Materials and Methods:
MDS pts with any FAB or WHO subtype were enrolled if they had an IPSS score ≥ 0.5, were ineligible for allogeneic stem cell transplant (AlloSCT) at study entry, and had adequate hepatic and renal function. Prior DAC or 5-azacytidine (5-aza) responders who then progressed off treatment, and pts whose MDS progressed on 5-aza were eligible. Pts received up to 10 cycles of DAC (given on days 1–5) and tretinoin (65 mg/m2/d on days 10–19 of a 28-day cycle), allowing for delays due to infection or to allow count recovery as deemed necessary by the treating physician. Those with an ongoing response after 10 cycles continued DAC alone off-study. The primary endpoint is efficacy, assessed after even-numbered cycles using the 2006 Modified International Working Group MDS response criteria.

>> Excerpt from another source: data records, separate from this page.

(* ===== verification/SfsDev.v ===== *)
(** * SFS on disk0

    The RAM disk behind disk0 (Dev.v) is a block device as SFS wants it; a small
    machine on which the theorems on SFS are tried. *)

From stdpp Require Import base gmap list.
From Stdlib Require Import ZArith Lia Bool.
From S2P Require Import Prelude.
From S2P Require Import Vmm.
From S2P Require Import Vfs.
From S2P Require Import Dev.
From S2P Require Import DevThm.
From S2P Require Import Bitmap.
From S2P Require Import Sfs.
From S2P Require Import SfsInv.
From S2P Require Import SfsThm.
From S2P Require Import SfsIo.
From S2P Require Import SfsTrunc.

Abbreviation sst := (fst_ (sfsx devst)).

(** The state as the drivers see it. *)
Definition dev_view (s : sst) : fst_ devst :=
  mkFst (inodes s) (files s) (fss s) (curfs s) (vdev_list s) (bootfs_node s) (fmem s) (xdev (priv s)).
Definition dev_back (d : fst_ devst) (s : sst) : sst :=
  mkFst (inodes d) (files d) (fss d) (curfs d) (vdev_list d) (bootfs_node d) (fmem d)
        (mkSfsx (priv d) (xsfs (priv s)) (sins (priv s)) (pool (priv s))).
(** [dop_io(sfs->dev, iob, write)]. *)
Definition sfs_dop_io (dev : device) (iob : iobuf) (write : bool) : M sst (Z * iobuf) :=
  zoom dev_view dev_back (dop_io dev iob write).

(** disk0 as initialised: as many blocks as the RAM disk has, which with the
    driver's buffer lies in memory. *)
Class DiskOk (dev : device) (d : devst) := {
  dk_drv : d_driver dev = Disk0;
  dk_blocks : 0 <= d_blocks dev <= 524288 /\ d_blocks dev * DISK0_BLKSIZE <= ide_size (ramdisk d) * SECTSIZE;
  dk_buf : 0 <= disk0_buffer d /\ disk0_buffer d + DISK0_BUFSIZE < W32;
  dk_disk : 0 <= iobase (ramdisk d) /\ iobase (ramdisk d) + ide_size (ramdisk d) * SECTSIZE < W32;
  dk_sep : iobase (ramdisk d) + ide_size (ramdisk d) * SECTSIZE <= disk0_buffer d \/ disk0_buffer d + DISK0_BUFSIZE <= iobase (ramdisk d)
}.

Section Disk.
Context (dev : device) (d : devst) `{!DiskOk dev d}.

Definition disk_client (x : Z) : Prop :=
  0 <= x /\ x + 1 < W32 /\ in_range x (disk0_buffer d) DISK0_BUFSIZE = false /\ in_range x (iobase (ramdisk d)) (ide_size (ramdisk d) * SECTSIZE) = false.
Definition disk_byte (m : bytes) (o : Z) : Z := if in_range o 0 (d_blocks dev * DISK0_BLKSIZE) then m (iobase (ramdisk d) + o) else 0.

Lemma disk_fits b k :
  0 <= k < d_blocks dev -> (forall x, b <= x < b + SFS_BLKSIZE -> disk_client x) -> io_fits d b SFS_BLKSIZE k.
Proof.
  intros Hk Hc. pose proof (dk_blocks (dev := dev) (d := d)) as [? ?]. pose proof (dk_buf (dev := dev) (d := d)). pose proof (dk_disk (dev := dev) (d := d)).
  assert (Hsep : forall a n, 0 < n -> (forall x, b <= x < b + SFS_BLKSIZE -> in_range x a n = false) -> b + SFS_BLKSIZE <= a \/ a + n <= b).
  { intros a n Hn Hx. destruct (decide (b + SFS_BLKSIZE <= a)) as [|Hn1]; [by left|]. destruct (decide (a + n <= b)) as [|Hn2]; [by right|].
    pose proof (Hx (Z.max a b) ltac:(unfold SFS_BLKSIZE in *; lia)) as Hf. apply in_range_false in Hf. lia. }
  pose proof (Hc b ltac:(unfold SFS_BLKSIZE; lia)) as (Hb0&_). pose proof (Hc (b + SFS_BLKSIZE - 1) ltac:(unfold SFS_BLKSIZE; lia)) as (_&Hb1&_).
  split; try done.
  - unfold SFS_BLKSIZE in *. lia.
  - unfold SFS_BLKSIZE, DISK0_BLKSIZE in *. lia.
  - apply Hsep; [unfold DISK0_BUFSIZE, DISK0_BLKSIZE; lia|]. intros x Hx. by destruct (Hc x Hx) as (_&_&?&_).
  - apply Hsep; [unfold DISK0_BLKSIZE, SECTSIZE in *; lia|]. intros x Hx. by destruct (Hc x Hx) as (_&_&_&?).
  - apply (dk_sep (dev := dev) (d := d)).
Qed.

Lemma disk_io_runs (s : sst) b k (write : bool) :
  xdev (priv s) = d -> 0 <= k < d_blocks dev -> (forall x, b <= x < b + SFS_BLKSIZE -> disk_client x) ->
  runs (sfs_dop_io dev (iobuf_init b SFS_BLKSIZE (k * SFS_BLKSIZE)) write) s (fun r s' => fst r = 0 /\ exists m', s' = set_fmem m' s /\
    let disk := iobase (ramdisk d) + k * SFS_BLKSIZE in
    moved (disk0_buffer d) (if write then disk else b) (if write then b else disk) SFS_BLKSIZE (fmem s) m').
Proof.
  intros Hd Hk Hc. pose proof (disk_fits b k Hk Hc) as Hfit. pose proof (dk_blocks (dev := dev) (d := d)) as [Hn _]. unfold sfs_dop_io, dop_io. runs_steps. rewrite (dk_drv (dev := dev) (d := d)).
  assert (Hq : k * SFS_BLKSIZE / DISK0_BLKSIZE = k) by (unfold SFS_BLKSIZE, DISK0_BLKSIZE; mlia).
  runs_by (disk0_io_runs (dev_view s) dev b SFS_BLKSIZE (k * SFS_BLKSIZE) write).
  - unfold SFS_BLKSIZE. lia.
  - unfold SFS_BLKSIZE, DISK0_BLKSIZE. mlia.
  - unfold SFS_BLKSIZE, W32. lia.
  - rewrite Hq. change (SFS_BLKSIZE / DISK0_BLKSIZE) with 1. lia.
  - rewrite Hq. cbn [dev_view priv]. by rewrite Hd.
  - cbn [dev_view priv fmem]. rewrite Hd. intros r s' (Hr&_&m'&->&Hm). split; [done|]. exists m'. split; [by destruct s as [? ? ? ? ? ? ? []]|exact Hm].
Qed.

#[export] Instance disk0_blockdev : BlockDev (sfs_dop_io dev) d.
Proof.
  refine {| nblk := d_blocks dev; client := disk_client; dbyte := disk_byte |}.
  - pose proof (dk_blocks (dev := dev) (d := d)). unfold SFS_BLKSIZE. lia.
  - intros m m' o Hm. unfold disk_byte. destruct (in_range o 0 _) eqn:Ho; [|done]. apply Hm. intros (_&_&_&Hf). apply in_range_spec in Ho. apply in_range_false in Hf.
    pose proof (dk_blocks (dev := dev) (d := d)) as [_ ?]. lia.
  - intros s b k Hd Hk Hc. runs_by (disk_io_runs s b k false Hd Hk Hc). intros r s' (Hr&m'&->&Hm). split; [done|]. exists m'. split; [done|]. cbn zeta in Hm. cbn [fmem set_fmem].
    pose proof (dk_blocks (dev := dev) (d := d)) as [? Hbl]. pose proof (dk_sep (dev := dev) (d := d)) as Hsep. pose proof (disk_fits b k Hk Hc) as [_ _ _ _ _ _ Hs2 _]. split.
    + intros x (?&?&Hx1&Hx2). rewrite Hm by done. case_decide as Hin.
      * rewrite (proj2 (in_range_spec x b _)) by done. unfold disk_byte. rewrite (proj2 (in_range_spec _ _ _)) by (unfold SFS_BLKSIZE, DISK0_BLKSIZE in *; lia). f_equal. lia.
      * by rewrite (proj2 (in_range_false x b _)).
    + intros o Ho. unfold disk_byte. rewrite (proj2 (in_range_spec o 0 _)) by (unfold SFS_BLKSIZE, DISK0_BLKSIZE in *; lia).
      rewrite Hm by (apply in_range_false; unfold SFS_BLKSIZE, DISK0_BLKSIZE in *; lia). rewrite (proj2 (in_range_false _ b _)); [done|]. unfold SFS_BLKSIZE, DISK0_BLKSIZE in *. lia.
  - intros s b k Hd Hk Hc. runs_by (disk_io_runs s b k true Hd Hk Hc). intros r s' (Hr&m'&->&Hm). split; [done|]. exists m'. split; [done|]. cbn zeta in Hm. cbn [fmem set_fmem].
    pose proof (dk_blocks (dev := dev) (d := d)) as [? Hbl]. pose proof (dk_sep (dev := dev) (d := d)) as Hsep. split.
    + intros x (?&?&Hx1&Hx2). rewrite Hm by done. apply in_range_false in Hx2. rewrite (proj2 (in_range_false _ _ _)); [done|]. unfold SFS_BLKSIZE, DISK0_BLKSIZE in *. lia.
    + intros o Ho. unfold disk_byte. rewrite (proj2 (in_range_spec o 0 _)) by (unfold SFS_BLKSIZE, DISK0_BLKSIZE in *; lia).
      rewrite Hm by (apply in_range_false; unfold SFS_BLKSIZE, DISK0_BLKSIZE in *; lia). case_decide as Hin.
      * rewrite (proj2 (in_range_spec _ _ _)) by (unfold SFS_BLKSIZE in *; lia). f_equal. lia.
      * by rewrite (proj2 (in_range_false _ _ _)) by (unfold SFS_BLKSIZE in *; lia).
Defined.
End Disk.

(** ** A machine with a disk of 16 blocks

    File 7 (inode block 3) has the one block 4 with the bytes [hello]; directory 8
    (inode block 1) has the entry [a] for inode 3 in block 5; blocks 6 to 15 are free. *)

Definition ex_disk : ide_device := mkIde 128 0x100000.
Definition ex_sdev : device := mkDev 16 4096 Disk0.
Definition ex_sdevst : devst := mkDevst ∅ (fun _ => 0) 0 0 [] [] ex_disk 0x10000.
Definition ex_smem : bytes :=
  poke (0x100000 + 4 * 4096) [104; 101; 108; 108; 111] (poke (0x100000 + 5 * 4096) [3; 0; 0; 0; 97] (poke 0x30000 [97; 98; 99] (fun _ => 0))).
Definition ex_freemap : bitmap := mkBitmap 32 1 [0xFFC0].
Definition ex_sfsfs : sfs_fs := mkSfs (mkSuper SFS_MAGIC 16 10 []) ex_freemap 0x40000 false 0x20000 [7; 8] ∅.
Definition ex_din (z t b : Z) : sfs_disk_inode := mkDin z t 1 1 (b :: replicate 11 0) 0.
Definition ex_file : sfs_inode := mkSin (ex_din 5 SFS_TYPE_FILE 4) 3 false 1.
Definition ex_dir : sfs_inode := mkSin (ex_din 0 SFS_TYPE_DIR 5) 1 false 1.
Definition ex_s : sst :=
  mkFst {[7 := mkInode 1 1 inode_type_sfs_inode_info (Some 1) 2; 8 := mkInode 1 0 inode_type_sfs_inode_info (Some 1) 1]} ∅ ∅ None [] None ex_smem
        (mkSfsx ex_sdevst ex_sfsfs {[7 := ex_file; 8 := ex_dir]} [Some 0x50000]).

#[export] Instance ex_diskok : DiskOk ex_sdev ex_sdevst.
Proof. split; cbn; unfold DISK0_BUFSIZE, DISK0_BLKSIZE, SECTSIZE, W32; try lia; done. Qed.

Abbreviation ex_io := (sfs_dop_io ex_sdev).

(** The bits of the map, by computation. *)
Lemma ex_bits k : 0 <= k < 32 -> bit ex_freemap k = ((6 <=? k) && (k <? 16)).
Proof.
  intros Hk. assert (Hc : exists j, k = Z.of_nat j /\ (j < 32)%nat) by (exists (Z.to_nat k); lia). destruct Hc as (j&->&Hj).
  do 32 (destruct j as [|j]; [reflexivity|]). lia.
Qed.

Lemma ex_map_wf : wf ex_freemap.
Proof.
  split; cbn; unfold WORD_BITS, W32; [lia|done|done|repeat constructor; lia|]. intros i Hi. lia.
Qed.

Lemma ex_client x : 0x20000 <= x < 0x60000 -> disk_client ex_sdevst x.
Proof. intros Hx. split; [lia|]. split; [unfold W32; lia|]. split; apply in_range_false; cbn; unfold DISK0_BUFSIZE, DISK0_BLKSIZE, SECTSIZE; lia. Qed.

Lemma ex_GInv : GInv ex_io ex_sdevst ex_s.
Proof.
  split.
  - done.
  - cbn. lia.
  - exact ex_map_wf.
  - cbn. lia.
  - intros k [Hk Hb]. cbn [xsfs priv ex_s ex_sfsfs freemap] in Hb. cbn in Hk. rewrite ex_bits in Hb by lia. apply andb_true_iff in Hb as [H1 H2]. apply Z.leb_le in H1. apply Z.ltb_lt in H2. cbn. lia.
  - vm_compute. reflexivity.
  - split; [cbn; lia|]. intros x Hx. apply ex_client. unfold in_buffer, SFS_BLKSIZE in Hx. cbn in Hx. lia.
Qed.

Lemma ex_frep z t b : 0 < b < 6 -> frep ex_io ex_sdevst ex_s (ex_din z t b) [b].
Proof.
  intros Hb. split.
  - done.
  - cbn. unfold MAXBLKS, SFS_NDIRECT, SFS_BLK_NENTRY. lia.
  - intros i Hi. destruct i as [|i]; [done|]. cbn [blocks direct ex_din]. change (b :: replicate 11 0) with ([b] ++ replicate 11 0). rewrite lookup_app_r by (cbn; lia).
    cbn [length]. rewrite lookup_replicate_2 by lia. done.
  - cbn. lia.
  - done.
  - intros k Hk. cbn in Hk. apply list_elem_of_singleton in Hk as ->. split; [cbn; lia|]. cbn [xsfs priv ex_s ex_sfsfs freemap]. rewrite ex_bits by lia.
    apply andb_false_iff. left. apply Z.leb_gt. lia.
  - apply NoDup_singleton.
Qed.

Lemma ex_FileAt : FileAt ex_io ex_sdevst ex_s 7 ex_file [4].
Proof.
  split; [exact ex_GInv|reflexivity|apply ex_frep; lia|done|]. cbn. unfold SFS_BLKSIZE. lia.
Qed.
Lemma ex_DirAt : DirAt ex_io ex_sdevst ex_s 8 ex_dir [5].
Proof. split; [exact ex_GInv|]. split; [reflexivity|]. split; [apply ex_frep; lia|done]. Qed.
Lemma ex_content : content ex_io ex_sdevst ex_s ex_file [4] = [104; 101; 108; 108; 111].
Proof. vm_compute. reflexivity. Qed.
Lemma ex_ubuf len : 0 <= len <= 4096 -> ubuf ex_io ex_sdevst ex_s 0x30000 len.
Proof.
  intros Hl. split; [lia|]. split; [unfold W32; lia|]. unfold range, in_buffer, SFS_BLKSIZE. cbn. intros x Hx. split; [apply ex_client; lia|lia].
Qed.

Lemma sfs_read_content_witness :
  runs (sfs_io_nolock ex_io 7 0x30000 1 10 false) ex_s (fun r s' => fst r = 0 /\ peek (fmem s') 0x30000 (snd r) = [101; 108; 108; 111]).
Proof.
  eapply runs_mono; [apply (sfs_read_content ex_io ex_sdevst ex_s 7 ex_file [4] 0x30000 1 10 ex_FileAt)|].
  - unfold SFS_MAX_FILE_SIZE. lia.
  - lia.
  - lia.
  - apply ex_ubuf. lia.
  - cbn beta. intros r s' (Hr&_&_&Hp&_). rewrite ex_content in Hp. split; [exact Hr|exact Hp].
Defined.

Lemma sfs_write_content_witness :
  runs (sfs_io_nolock ex_io 7 0x30000 4 3 true) ex_s (fun r s' => exists sin' blks',
    fst r = 0 -> content ex_io ex_sdevst s' sin' blks' = [104; 101; 108; 108; 97; 98; 99]).
Proof.
  eapply runs_mono; [apply (sfs_write_content ex_io ex_sdevst ex_s 7 ex_file [4] 0x30000 4 3 ex_FileAt)|].
  - cbn. lia.
  - lia.
  - vm_compute. discriminate.
  - apply ex_ubuf. lia.
  - cbn beta. intros r s' (sin'&blks'&_&Hc&_&Hct&_). exists sin', blks'. intros Hr. destruct Hc as [[_ Hl]|[He _]]; [|rewrite Hr in He; discriminate He].
    rewrite Hct, Hl, ex_content. reflexivity.
Defined.

Lemma ex_node : sfs_node ex_s 7.
Proof. eexists. split; [reflexivity|]. split; [reflexivity|]. by eexists. Qed.

Lemma sfs_truncate_content_witness :
  runs (sfs_truncfile ex_io 7 2) ex_s (fun r s' => exists sin' blks', r = 0 /\ size (din sin') = 2 /\ blks' = [4] /\ content ex_io ex_sdevst s' sin' blks' = [104; 101]) /\
  runs (sfs_truncfile ex_io 7 0) ex_s (fun r s' => r = 0 /\ free s' 4).
Proof.
  assert (Hm : forall l, 0 <= l <= 2 -> 0 <= l <= SFS_BLKSIZE * MAXBLKS) by (intros l Hl; unfold SFS_BLKSIZE, MAXBLKS, SFS_NDIRECT, SFS_BLK_NENTRY; lia). split.
  - eapply runs_mono; [apply (sfs_truncate_content ex_io ex_sdevst ex_s 7 ex_file [4] 2 ex_FileAt ex_node); apply Hm; lia|].
    cbn beta. intros r s' (_&sin'&blks'&_&_&_&_&[(->&_&Hs&Hcut&Hc&_)|(_&Hlt&_)]); [|cbn in Hlt; lia]. exists sin', blks'. split; [reflexivity|]. split; [exact Hs|]. split; [apply Hcut; cbn; lia|].
    rewrite ex_content in Hc. rewrite take_ge in Hc; [exact Hc|]. unfold content. rewrite length_fmap, length_seqZ, Hs. cbn. lia.
  - eapply runs_mono; [apply (sfs_truncate_content ex_io ex_sdevst ex_s 7 ex_file [4] 0 ex_FileAt ex_node); apply Hm; lia|].
    cbn beta. intros r s' (_&sin'&blks'&_&_&_&Hfree&[(->&_&Hs&Hcut&_)|(_&Hlt&_)]); [|cbn in Hlt; lia]. split; [reflexivity|]. destruct (Hcut ltac:(cbn; lia)) as [-> Hi].
    apply Hfree; rewrite elem_of_own; [left; left|]. rewrite Hi. intros [Hn|[Hn _]]; [by apply elem_of_nil in Hn|by apply Hn].
Defined.

Lemma sfs_dirent_search_correct_witness :
  runs (sfs_dirent_search_nolock ex_io 8 [97]) ex_s (fun r _ => exists em, r = (0, 3, 0, em)).
Proof.
  eapply runs_mono; [apply (sfs_dirent_search_correct ex_io ex_sdevst ex_s 8 ex_dir [5] [97] 0x50000 [] ex_DirAt)|].
  - reflexivity.
  - vm_compute. discriminate.
  - cbn beta. intros r s' (_&_&H). vm_compute in H. exact H.
Defined.

Lemma sfs_lookup_long_name_panics_witness :
  sfs_lookup ex_io (sfs_optab ex_io 1) 1 8 (replicate 256 97) ex_s = Panic.
Proof.
  apply (sfs_lookup_long_name_panics ex_io (sfs_optab ex_io 1) 1 ex_s 8 (mkInode 1 0 inode_type_sfs_inode_info (Some 1) 1) ex_dir).
  - reflexivity.
  - reflexivity.
  - by eexists.
  - reflexivity.
  - reflexivity.
  - rewrite length_replicate. reflexivity.
Defined.

(** The file with its inode changed in memory. *)
Definition ex_dirty : sfs_inode := set_dirty true ex_file.
Definition ex_s1 : sst := set_priv (set_sins (<[7 := ex_dirty]> (sins (priv ex_s))) (priv ex_s)) ex_s.

Lemma sfs_fsync_roundtrip_witness :
  runs (let! r := sfs_fsync ex_io 7 in let! b := sfs_rbuf ex_io 64 3 0 in ret (r, b)) ex_s1 (fun r _ => fst r = 0 /\ din_of_bytes (snd (snd r)) = din ex_file).
Proof.
  eapply runs_mono; [apply (sfs_fsync_roundtrip ex_io ex_sdevst ex_s1 7 ex_dirty)|].
  - apply GInv_sins. exact ex_GInv.
  - exact ex_node.
  - reflexivity.
  - split; [cbn; lia|reflexivity].
  - split; cbn; unfold W32, SFS_TYPE_FILE; try lia. split; [reflexivity|]. repeat constructor; lia.
  - reflexivity.
  - cbn beta. intros r s' (H1&_&H2&_). split; [exact H1|exact H2].
Defined.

Kaplan-Meier methodology was used to estimate duration of best response due to the censoring for patients undergoing AlloSCT.
Results:
36 eligible pts (27M, 9F; median age 66, range 45–84 yrs) were enrolled in the phase 2 cohort as of 6/2012. FAB/WHO subtypes included: RA/RCMD, n=3 (8%); RARS/RCMD-RARS, n=1 (3%); RAEB/RAEB-1 & 2, n= 24 (67%); RAEBt/AML, n= 6 (17%); CMML/CMML-1, n=2 (6%). IPSS risk categories included: Int-1, n=5 (14%); Int-2, n=16 (44%); High Risk, n=11 (31%), and pts with ≥ Int-1 (n=3) or ≥ Int-2 (n=1) risk disease who could not be definitively classified using the IPSS. Most pts (n=20) had IPSS poor risk cytogenetics (CG), 11 had IPSS good risk CG (all with normal karyotype), 3 had intermediate risk CG, and CG results were unknown in 2 pts. 15/36 (42%) had therapy-related disease (t-MDS/AML), all with IPSS poor risk CG and either IPSS Int-2 (n=9) or High Risk (n=6) disease. Marrow blasts were ≥ 5% in 26/36 pts: (5–10%, n=13; 11–20%, n=13; 21–30%, n=6). Prior MDS therapy included lenalidomide (n=2), thalidomide (n=1), 5-aza (n=3), DAC (n=1), and lintuzumab (n=1). Pts received a median of 4 cycles of therapy (range, 1–10), and started therapy 0.6–180 months (median, 1.42 months) from the time of diagnosis. Two pts were classified as treatment failures since they died during the first cycle of therapy. One pt with CMML-1 at baseline progressed to AML during the screening period, and was deemed ineligible. Two pts on study have not yet had a full response assessment. Best responses in the evaluable intent to treat cohort (n=33) include: CR, n=7 (21%); PR, n=1 (3%); mCR, n=3 (9%); mCR+HI, n=3 (9 %); HI alone, n=3 (9 %); Stable disease, n=10 (30%); Disease progression, n= 3 (9%). The composite CR rate (CR+mCR±HI) was 39% (13/33), and the overall response rate (CR+PR+mCR±HI+HI) is 51% (17/33). Median time from diagnosis to start of therapy for responders was 1.7 months (range, 0.8–180). The ORR for the 13 t-MDS/AML pts was 46% (6/13), including 5 pts with monosomy 17 and/or p53 loss by FISH. The median time to initial response and best response is 1.1 months and 2.3 months, respectively. The median response duration is 7.8 months, incorporating the 7 pts censored at the time they came off study to undergo AlloSCT.
Conclusions:
DAC/ATRA is active in IPSS Int-2 and High Risk MDS and in t-MDS/AML, which is characterized by poor risk cytogenetics and an increased frequency of p53 or chromosome 17p loss. Although our interim ORR appears similar to DAC and 5-aza monotherapy trials, our results were achieved in a higher risk cohort, and the CR rate is equal to or greater than some earlier monotherapy studies with a shorter median time to response. Ongoing and planned correlative studies may define pre-treatment biomarkers for response.